Jamie Brubaker, also a partner in 2nd Street Realty, said the $19 million complex would have cost $1 million less to build in an open corn field. Developers will need to replace water lines, relocate utilities, upgrade the pump station, and remove asbestos and other hazardous materials from the buildings before demolishing them. Lou Verdelli Sr. said it will be bittersweet watching the buildings come down, especially the old farmhouse where he grew up, but he is glad for the opportunity for his family to continue to be involved.
I’m happy for my son,” he said. “It was just sitting here, deteriorating.” Verdelli Sr. grew up on the farm when the family had hot houses to start plants they then grew in fields. His father started experimenting with packaging in the 1940’s. He remembers helping his father build the first packaging plant in 1951, pushing wheelbarrows full of coal ash from the Swatara Creek for fill. In the beginning, employees washed the vegetables in a bathtub, sifted them through a mesh screen, spun them dry, weighed them, and pushed them into bags through a funnel.
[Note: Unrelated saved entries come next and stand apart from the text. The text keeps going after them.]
Lemma In_playAudio_due (c : Render) (id : Z) (s : State) (u : Timer) :
  In u (timers (playAudio c id s)) ->
  In u (timers s)
  \/ (isPadRelease u = true /\ due u = now s + 100 /\ period u = None).
Proof.
  unfold playAudio. case_conds; cbn; try (now left).
  all: rewrite in_app_iff; intros [H | [H | []]]; [now left |].
  all: right; now subst u.
Qed.

Lemma In_startMetronome_due (c : Render) (s : State) (u : Timer) :
  In u (timers (startMetronome c s)) ->
  In u (timers s)
  \/ (isMetronomeTick u = true /\ now s <= due u
      /\ forall p : Z, period u = Some p -> 0 <= p).
Proof.
  unfold startMetronome, playMetronomeClick.
  destruct (metronomeEnabled c); cbn; [| now left].
  rewrite in_app_iff. intros [H | [H | []]]; [now left |].
  right. subst u; cbn. unfold delayOfZ. split; [reflexivity |].
  split; [lia |]. intros p Hp. injection Hp as <-. lia.
Qed.

Lemma In_startPlayback_due (c : Render) (r : Recording.t) (s : State)
      (u : Timer) :
  recording c = Some r -> Recording.hits r <> [] ->
  In u (timers (startPlayback c s)) ->
  In u (timers s)
  \/ (now s <= due u
      /\ (forall p : Z, period u = Some p -> 0 <= p)
      /\ match callback u with
         | PlaybackTick _ _ => period u = Some 16 /\ due u = now s + 16
         | LoopRestart _ => False
         | _ => True
         end).
Proof.
  intros Hr Hh. unfold startPlayback. rewrite Hr.
  destruct (Recording.hits r) as [| h0 hs0] eqn:Ehits; [congruence |].
  rewrite <- Ehits. clear Hh.
  set (s3 := set_scheduledHitsRef []
               (set_playbackStartTimeRef (now (setIsPlaying true s))
                  (setIsPlaying true s))).
  set (s4 := if metronomeEnabled c then startMetronome c s3 else s3).
  set (s5 := fold_left (scheduleHit c) (Recording.hits r) s4).
  assert (F42 : now s4 = now s).
  { unfold s4. destruct (metronomeEnabled c); [| reflexivity].
    destruct (startMetronome_frame c s3) as (_ & E & _). exact E. }
  destruct (scheduleHits_frame c (Recording.hits r) s4)
    as (_ & F52 & _). fold s5 in F52.
  cbn [setInterval addTimer timers set_playbackIntervalRef set_nextTimerId
       set_timers].
  intros Hu. apply in_app_iff in Hu. destruct Hu as [Hu | [Hu | []]].
  - apply In_scheduleHits in Hu.
    destruct Hu as [Hu | (h & _ & Hc & Hq & _ & Hd)].
    + assert (Hu' : In u (timers s3)
                    \/ (isMetronomeTick u = true /\ now s3 <= due u
                        /\ forall p : Z, period u = Some p -> 0 <= p)).
      { unfold s4 in Hu. destruct (metronomeEnabled c);
          [now apply (In_startMetronome_due c) | now left]. }
      destruct Hu' as [Hu' | (Hm & Hd & Hp)]; [now left |].
      right. split; [exact Hd |]. split; [exact Hp |].
      revert Hm. unfold isMetronomeTick.
      destruct (callback u); intros Hm; try discriminate. exact I.
    + right. rewrite Hc, Hq, Hd, F42. unfold delayOfZ.
      split; [lia |]. split; [discriminate | exact I].
  - right. subst u. cbn [due period callback]. rewrite F52, F42.
    unfold delayOfZ. change (Z.max 0 16) with 16.
    split; [lia |]. split; [| now split].
    intros p Hp. injection Hp as <-. lia.
Qed.

Section LoopOnTime.

Variable c : Render.
Variable r : Recording.t.
Variable t0 : Z.
Hypothesis Hrec : recording c = Some r.
Hypothesis Hhits : Recording.hits r <> [].
Hypothesis Hdur : (0 < Recording.duration r)%Q.

(** A callback that leaves the anchor where it is and adds at most a pad
    release to the queue. *)
Lemma paced_simple (t : Timer) (s s' : State) :
  paced r t0 s -> In t (timers s) ->
  isPlaybackTick t = false -> isLoopRestart t = false ->
  playbackStartTimeRef s' = playbackStartTimeRef s -> now s' = now s ->
  (forall u : Timer,
      In u (timers s') ->
      In u (timers (requeue t s))
      \/ (isPadRelease u = true /\ due u = now s + 100 /\ period u = None)) ->
  paced r t0 s'.
Proof.
  intros (Hon & Hk & Hpt) Hin Hnt Hnr Ea En Hsub.
  assert (Hold : forall u, In u (timers (requeue t s)) ->
                   (now s <= due u /\ (forall p, period u = Some p -> 0 <= p))
                   /\ pacedTimer r (playbackStartTimeRef s) u).
  { intros u Hu. apply In_requeue in Hu.
    destruct Hu as [[Hu _] | (p & Hp & ->)]; [split; auto |].
    destruct (Hon t Hin) as [_ Hper]. specialize (Hper p Hp).
    split.
    - cbn [due period]. split; [lia |].
      intros q Hq. injection Hq as <-. exact Hper.
    - revert Hnt Hnr.
      unfold isPlaybackTick, isLoopRestart, pacedTimer; cbn [callback].
      destruct (callback t); cbn [bump]; intros Hnt Hnr;
        try discriminate; exact I. }
  split; [| split].
  - intros u Hu. rewrite En. destruct (Hsub u Hu) as [H | (_ & Hd & Hp)].
    + apply (Hold u H).
    + rewrite Hd, Hp. split; [lia | discriminate].
  - now rewrite Ea.
  - intros u Hu. rewrite Ea. destruct (Hsub u Hu) as [H | (Hr & _ & _)].
    + apply (Hold u H).
    + revert Hr. unfold isPadRelease, pacedTimer.
      destruct (callback u); intros Hr; try discriminate. exact I.
Qed.
(* ===================================================================== *)
(** * The drivers and the deadlines: claims *)
(* ===================================================================== *)

Module DriverClaims.
Import Strings NetURL Utils Scanner Notions ScanNotions.
Import ScannerFacts LegacyFacts MainFacts.

Lemma wrap64_small (z : Z) : (- 2 ^ 63 ≤ z < 2 ^ 63)%Z → wrap64 z = z.
Proof. intros Hz. unfold wrap64. rewrite Z.mod_small; lia. Qed.

Lemma staticDeadline_seconds (timeout : Z) :
  (0 < timeout ≤ 9223372036)%Z →
  staticDeadline timeout = Some (timeout * Second)%Z.
Proof.
  intros Ht. unfold staticDeadline, Second.
  rewrite (wrap64_small timeout) by lia.
  rewrite wrap64_small by lia.
  destruct (Z.ltb_spec 0 (timeout * 1000000000)); [done|lia].
Qed.

Lemma NewScanner_client `{URLSyntax} (o : Options) (s : Scanner) :
  NewScanner o = inl s → clientDeadline (client s) = staticDeadline (Timeout o).
Proof.
  unfold NewScanner, NewDOMScanner.
  destruct (negb (String.eqb (Proxy o) "")).
  - destruct (Parse (Proxy o)); [|done]. by intros [= <-].
  - by intros [= <-].
Qed.
(** * TrustGuard eBay content script: extraction, risk bands, verdict cache

    A shallow embedding of [content-ebay.js].  The page is a value of type
    [Document]; every method of [EbayListingExtractor] is a function of it.
    Methods that can raise return a [Completion]. *)

From Stdlib Require Import ZArith QArith Lqa String Ascii Lia.
From stdpp Require Import base list strings gmap.

Open Scope string_scope.

(** ** JavaScript strings

    Element text is modelled as a string of 8-bit characters; the whitespace
    and the letter cases are those of ASCII. *)
Module Js.

Definition is_digit (c : ascii) : bool :=
  let n := nat_of_ascii c in (48 <=? n)%nat && (n <=? 57)%nat.

Definition is_comma (c : ascii) : bool := Ascii.eqb c ",".
Definition is_dot (c : ascii) : bool := Ascii.eqb c ".".

(** Tab, line feed, vertical tab, form feed, carriage return, space. *)
Definition is_space (c : ascii) : bool :=
  let n := nat_of_ascii c in ((9 <=? n)%nat && (n <=? 13)%nat) || (n =? 32)%nat.

Definition lower (c : ascii) : ascii :=
  let n := nat_of_ascii c in
  if (65 <=? n)%nat && (n <=? 90)%nat then ascii_of_nat (n + 32) else c.

Fixpoint toLowerCase (s : string) : string :=
  match s with
  | EmptyString => EmptyString
  | String c r => String (lower c) (toLowerCase r)
  end.

Fixpoint trimStart (s : string) : string :=
  match s with
  | EmptyString => EmptyString
  | String c r => if is_space c then trimStart r else s
  end.

Fixpoint trimEnd (s : string) : string :=
  match s with
  | EmptyString => EmptyString
  | String c r =>
      match trimEnd r with
      | EmptyString => if is_space c then EmptyString else String c EmptyString
      | r' => String c r'
      end
  end.

Definition trim (s : string) : string := trimEnd (trimStart s).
The operation became more automated over time, he said. The plant was the first of its kind on the east coast, so needed specially built machinery. The 134 one and two bedroom apartment units in six three-story buildings that will replace the packaging plant will have elevators, high ceilings, large windows, lots of closet space and on-site management, Brubaker said. They will be about 800 square feet to 1,200 square feet in size, and rentals will start in the $900s. More than 150 prospects have already registered interest, he said.
Groundbreaking for the Verde Apartments in Hummelstown.
He said the first building should be ready by May or June, with the other buildings starting every few months until all six are completed in about two years. Lawson Development and Construction Corp. is the general contractor.